(Beginning of Information supplied)

Lemma check_tgs_req_inv req body g c s s' :
  sname body = Some (g_sname g) -> check_tgs_req req body g s = (s', Ok c) -> tgs_checked req body g c s s' /\ later s s'.
Proof.
  intros Hsn. unfold check_tgs_req. intros E.
  apply bind_inv in E as (s1 & t & [-> ->]%now_inv & E). apply bind_inv in E as (s2 & [] & [-> Esk]%lift_inv & E).
  apply bind_inv in E as (s3 & sb & Esb & E). apply self_subject_inv in Esb as [Hself Hl3].
  apply bind_inv in E as (s4 & tgt & [-> Etg]%lift_inv & E). apply bind_inv in E as (s5 & stkt & [-> Est]%lift_inv & E).
  assert (forall st, stkt = Some st -> evidence req st) as Hev by (intros st ->; by eapply decrypt_2ndtkt_inv).
  apply bind_inv in E as (s6 & hcr & [-> ->%utf8_realm_inv]%lift_inv & E). apply bind_inv in E as (s7 & [] & [-> _]%lift_inv & E).
  apply bind_inv in E as (s8 & [] & [-> Eu]%lift_inv & E). apply bind_inv in E as (s9 & sb' & [-> Esb']%lift_inv & E).
  apply bind_inv in E as (s10 & t & Et & E). injection Et as <- _. apply bind_inv in E as (s11 & [] & [-> _]%lift_inv & E).
  apply bind_inv in E as (s12 & inds & [-> _]%lift_inv & E). apply bind_inv in E as (s13 & [] & [-> Epol]%lift_inv & E).
  apply bind_inv in E as (s14 & [] & [-> _]%lift_inv & E).
  apply bind_inv in E as (s15 & [[[se k] v] ke] & [-> Ek]%lift_inv & E).
  apply bind_inv in E as (s16 & [tr st] & [-> Etr]%lift_inv & E). apply ret_inv in E as [-> <-].
  pose proof (sn_server _ _ _ Hself) as Hsvr. destruct (server_of_same _ _ Hsvr) as (Hn & Hr & Hks).
  assert (tgs_issuing_referral (g_sname g) (g_req_realm g) (sb_server sb)
    = tgs_issuing_referral (g_sname g) (g_req_realm g) (g_server g)) as Href by (unfold tgs_issuing_referral; by rewrite Hn, Hr).
  rewrite Href in *. eapply tgs_subject_inv in Esb' as [Hsv Hsb]; [|done..].
  assert (later s (step 1 s3)) as Hl.
  { etransitivity; [apply (later_step 1)|]. etransitivity; [exact Hl3|apply (later_step 1)]. }
  split; [|exact Hl]. rewrite Hsv in *.
  apply (tgs_keys_inv req) in Ek as [Hk Hkw]; [|done|intros Hs; by rewrite Hs in Eu].
  split; cbn [c_gather c_subject c_is_referral c_tkt_key c_tkt_etype c_transited c_set_transited_flag c_is_crossrealm];
    rewrite ?Hsv; try done.
  - by rewrite Hr.
  - exists (ticks s). split; [|done]. destruct Hl3 as [Hl3 _]. cbn in *. lia.
  - unfold named. cbn [c_subject c_is_crossrealm]. destruct Hsb as [(Hp & -> & -> & Hse)|(Hp & st0 & cn & cr & -> & Hd & Hcn & Hcr)].
    + destruct (sb_self sb) eqn:Es; [|left; by apply (sn_own _ _ _ Hself)].
      destruct (sn_self _ _ _ Hself Es) as (s4u & Hps & Hpac & Hnm).
      destruct (tgs_issuing_referral _ _ _); [by left|]. right; left. exists s4u. by destruct Hnm as (? & ? & ?).
    + destruct (tgs_issuing_referral _ _ _) eqn:Er; [by left|]. right; right. exists st0. rewrite Hcn, Hcr.
      split; [by apply Hev|]. split; [done|]. rewrite Hp in Epol. cbn [ok_or] in Epol.
      unfold may_delegate. rewrite Hsv. by eapply check_s4u2proxy_policy_inv.
  - rewrite <- Hks. done.
  - destruct (sb_self sb' || sb_proxy sb') eqn:Eo; [done|]. apply orb_false_iff in Eo as [Es Ep].
    destruct Hsb as [(_ & _ & -> & Hse)|(Hp & _)]; [|congruence].
    rewrite Es in Hse. by destruct (sn_own _ _ _ Hself (eq_sym Hse)) as [_ ->].
Qed.

(** ** Times and flags *)

(** The end of the renewal, where there is one. *)
Definition renew_seconds (r : option Z) : Z := match r with Some r => Time.unix_seconds r | None => 0 end.

Lemma enforce_renew ask ms t stop renew stop' renew' s s' :
  enforce ask ms t stop renew s = (s', Ok (stop', renew')) ->
  is_some renew' = is_some renew /\ renew_seconds renew' <= renew_seconds renew.
Proof.
  revert stop renew s. induction ms as [|m ms IH]; intros stop renew s; cbn [enforce].
  { intros E. by inv_runs. }
  destruct (ask (ticks s) m) as [adj|[[w|] e]]; [|done..].
  destruct (apply_policy_times t stop renew adj) as [st rn] eqn:E. intros [Hs Hle]%IH.
  enough (is_some rn = is_some renew /\ renew_seconds rn <= renew_seconds renew) as [? ?] by (split; [congruence|lia]).
  unfold apply_policy_times in E. injection E as _ <-. destruct (_ =? 0); [done|].
  destruct (Time.add_seconds t (adj_renew_lifetime adj)) as [cap|], renew as [r|]; try done. cbn.
  split; [done|]. destruct (_ <? _) eqn:El; to_prop; lia.
Qed.

(** The terms of the new ticket: those [tgs_times] computes, shortened at most. *)
Record termed (body : KdcReqBody) (c : TgsChecked) (t : TgsTerms) (s s' : Run) : Prop := {
  te_session : Key.wf (tt_session t) /\ Key.etype (tt_session t) = c_session_etype c;
  te_times : exists i client times, (ticks s <= i < ticks s')%nat /\
    KdcPolicy.tgs_times (g_renew (c_gather c)) (g_validate (c_gather c)) (policy_body body)
      (policy_part (g_enc_tkt (c_gather c))) client (sb_server (c_subject c)) (sb_authtime (c_subject c)) (clock i)
      (c_set_transited_flag c) (sb_self (c_subject c) && negb (sb_self_referral (c_subject c))) = Ok times /\
    tt_authtime t = KdcPolicy.t_authtime times /\ tt_starttime t = KdcPolicy.t_starttime times /\
    tt_flags t = KdcPolicy.t_flags times /\
    Time.unix_seconds (tt_end t) <= Time.unix_seconds (KdcPolicy.t_end times) /\
    is_some (tt_renew_till t) = is_some (KdcPolicy.t_renew_till times) /\
    renew_seconds (tt_renew_till t) <= renew_seconds (KdcPolicy.t_renew_till times);
}.

Lemma tgs_terms_inv body c t s s' :
  tgs_flags_times_policy body c s = (s', Ok t) -> termed body c t s s' /\ later s s'.
Proof.
  unfold tgs_flags_times_policy. intros E. apply bind_inv in E as (s1 & se & Ese & E).
  pose proof (calm_run _ _ _ _ (calm_random_key _) Ese) as Hl1. apply random_key_wf in Ese.
  apply bind_inv in E as (s2 & t0 & [-> ->]%now_inv & E). apply bind_inv in E as (s3 & client & [-> _]%lift_inv & E).
  apply bind_inv in E as (s4 & times & [-> Et]%lift_inv & E). apply bind_inv in E as (s5 & [stop rn] & En & E).
  apply ret_inv in E as [-> <-]. unfold enforce_kdcpolicy_tgs in En.
  pose proof (calm_run _ _ _ _ (calm_enforce _ _ _ _ _) En) as Hl2.
  pose proof (enforce_renew _ _ _ _ _ _ _ _ _ En) as [Hr1 Hr2]. apply enforce_shortens in En.
  split; [split; [done|]|].
  - exists (ticks s1), client, times. cbn [tt_authtime tt_starttime tt_flags tt_end tt_renew_till].
    split_and!; try done; destruct Hl1 as [Hl1 _], Hl2 as [Hl2 _]; cbn in *; lia.
  - etransitivity; [exact Hl1|]. etransitivity; [apply (later_step 1)|exact Hl2].
Qed.

(** ** The ticket and the reply *)

Context `{!WorldLaws} {Laws : PrimitiveLaws} `{!CodecsLaws}.

Lemma tgs_ticket_inv body c t tk s s' :
  Key.wf (c_tkt_key c) -> Key.etype (c_tkt_key c) = c_tkt_etype c -> tgs_ticket body c t s = (s', Ok tk) ->
  (exists ad, opens (c_tkt_key c) ku.TICKET (tkt_enc_part tk)
      (mkTktPart (tt_flags t) (encryption_key (tt_session t)) (sb_crealm (c_subject c)) (sb_cname (c_subject c))
         (c_transited c) (tt_authtime t) (KdcPolicy.omit_start_if_auth (tt_starttime t) (tt_authtime t)) (tt_end t)
         (tt_renew_till t) (tgs_ticket_caddr body (g_renew (c_gather c)) (g_validate (c_gather c)) (g_enc_tkt (c_gather c))) ad) /\
    tkt_realm tk = store_realm /\ tkt_sname tk = tgs_ticket_name c).
Proof.
  intros Hk He. unfold tgs_ticket. intros E. do 7 (apply bind_inv in E as (? & ? & _ & E)).
  apply mint_ticket_opens in E; [|done..]. destruct E as (ad & Ho & Hr & Hs). by exists ad.
Qed.

(** The client's key, and how the reply's comes from it. *)
Definition client_key (h : HeaderTgt) (k : Key.ProtocolKey) : Prop :=
  match auth_subkey (h_authenticator h) with Some sub => protocol_key sub = Ok k | None => k = h_session h end.

Definition reply_usage (h : HeaderTgt) : Z :=
  if is_some (auth_subkey (h_authenticator h)) then ku.TGS_REP_ENC_PART_SUBKEY else ku.TGS_REP_ENC_PART.

Lemma tgs_client_key_inv h g k :
  g_session g = h_session h -> g_authenticator g = h_authenticator h -> Key.wf (h_session h) ->
  tgs_client_key g = Ok k -> client_key h k /\ Key.wf k.
Proof.
  intros Hs Ha Hw. unfold tgs_client_key, client_key. rewrite Ha, Hs. destruct (auth_subkey _) as [sub|].
  - intros E%map_err_inv. split; [done|by eapply protocol_key_wf].
  - by intros [= <-].
Qed.

Definition tgs_ticket_of (issued : IssuedTgs) : Ticket := rep_ticket (tgs_rep (it_rep issued)).

(** What client and service have in common after the exchange. *)
Record tgs_agreed (body : KdcReqBody) (fast : option FastOk) (h : HeaderTgt) (c : TgsChecked) (t : TgsTerms)
    (issued : IssuedTgs) (k reply : Key.ProtocolKey) (tp : EncTicketPart) (rp : EncKdcRepPart) : Prop := {
  tg_ticket : opens (c_tkt_key c) ku.TICKET (tkt_enc_part (tgs_ticket_of issued)) tp;
  tg_key : client_key h k /\ reply_key_from fast (rep_padata (tgs_rep (it_rep issued))) k reply;
  tg_reply : opens reply (reply_usage h) (rep_enc_part (tgs_rep (it_rep issued))) rp;
  tg_session : tp_key tp = rp_key rp /\ rp_key rp = encryption_key (it_session_key issued);
  tg_terms : tp_flags tp = rp_flags rp /\ tp_authtime tp = rp_authtime rp /\ tp_starttime tp = rp_starttime rp /\
    tp_endtime tp = rp_endtime rp /\ tp_renew_till tp = rp_renew_till rp;
  tg_times : tp_flags tp = tt_flags t /\ tp_authtime tp = tt_authtime t /\ tp_endtime tp = tt_end t /\
    tp_renew_till tp = tt_renew_till t /\ tp_starttime tp = KdcPolicy.omit_start_if_auth (tt_starttime t) (tt_authtime t);
  tg_nonce : rp_nonce rp = match fast with Some f => fast_nonce f | None => nonce body end;
  tg_service : tkt_realm (tgs_ticket_of issued) = rp_srealm rp /\ rp_srealm rp = store_realm /\
    tkt_sname (tgs_ticket_of issued) = rp_sname rp /\ rp_sname rp = tgs_ticket_name c;
  tg_client : tp_cname tp = sb_cname (c_subject c) /\ tp_crealm tp = sb_crealm (c_subject c);
  tg_transited : tp_transited tp = c_transited c;
  tg_caddr : tp_caddr tp = tgs_ticket_caddr body (g_renew (c_gather c)) (g_validate (c_gather c)) (g_enc_tkt (c_gather c));
}.

(** The strengthening key and the reply key, before the tunnel is closed. *)
Definition strengthened (fast : option FastOk) (k reply : Key.ProtocolKey) (sk : option Key.ProtocolKey) : Prop :=
  match fast with
  | None => reply = k /\ sk = None
  | Some _ => exists sk', sk = Some sk' /\
      Prf.krb_fx_cf2 sk' k (lit_bytes "strengthenkey") (lit_bytes "replykey") = Ok reply
  end.

Lemma tgs_reply_key_inv h g fast reply u sk s s' :
  g_session g = h_session h -> g_authenticator g = h_authenticator h -> Key.wf (h_session h) ->
  tgs_reply_key g fast s = (s', Ok (reply, u, sk)) ->
  exists k, client_key h k /\ strengthened fast k reply sk /\ Key.wf reply /\ u = reply_usage h.
Proof.
  intros Hs Ha Hw. unfold tgs_reply_key. intros E. apply bind_inv in E as (s1 & k & [-> Ek]%lift_inv & E).
  apply (tgs_client_key_inv h) in Ek as [Hk Hkw]; [|done..]. exists k. unfold strengthened, reply_usage. rewrite <- Ha.
  destruct fast as [f|].
  - inv_runs. split_and!; [done|by eexists|by eapply cf2_wf|done].
  - apply ret_inv in E as [-> [= <- <- <-]]. by split_and!.
Qed.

(End of Information supplied)

(What you will do): Check each line of the listing above for the string "with" and return those that contain it.

(Answer section):
Definition renew_seconds (r : option Z) : Z := match r with Some r => Time.unix_seconds r | None => 0 end.
  match auth_subkey (h_authenticator h) with Some sub => protocol_key sub = Ok k | None => k = h_session h end.
  tg_nonce : rp_nonce rp = match fast with Some f => fast_nonce f | None => nonce body end;
  match fast with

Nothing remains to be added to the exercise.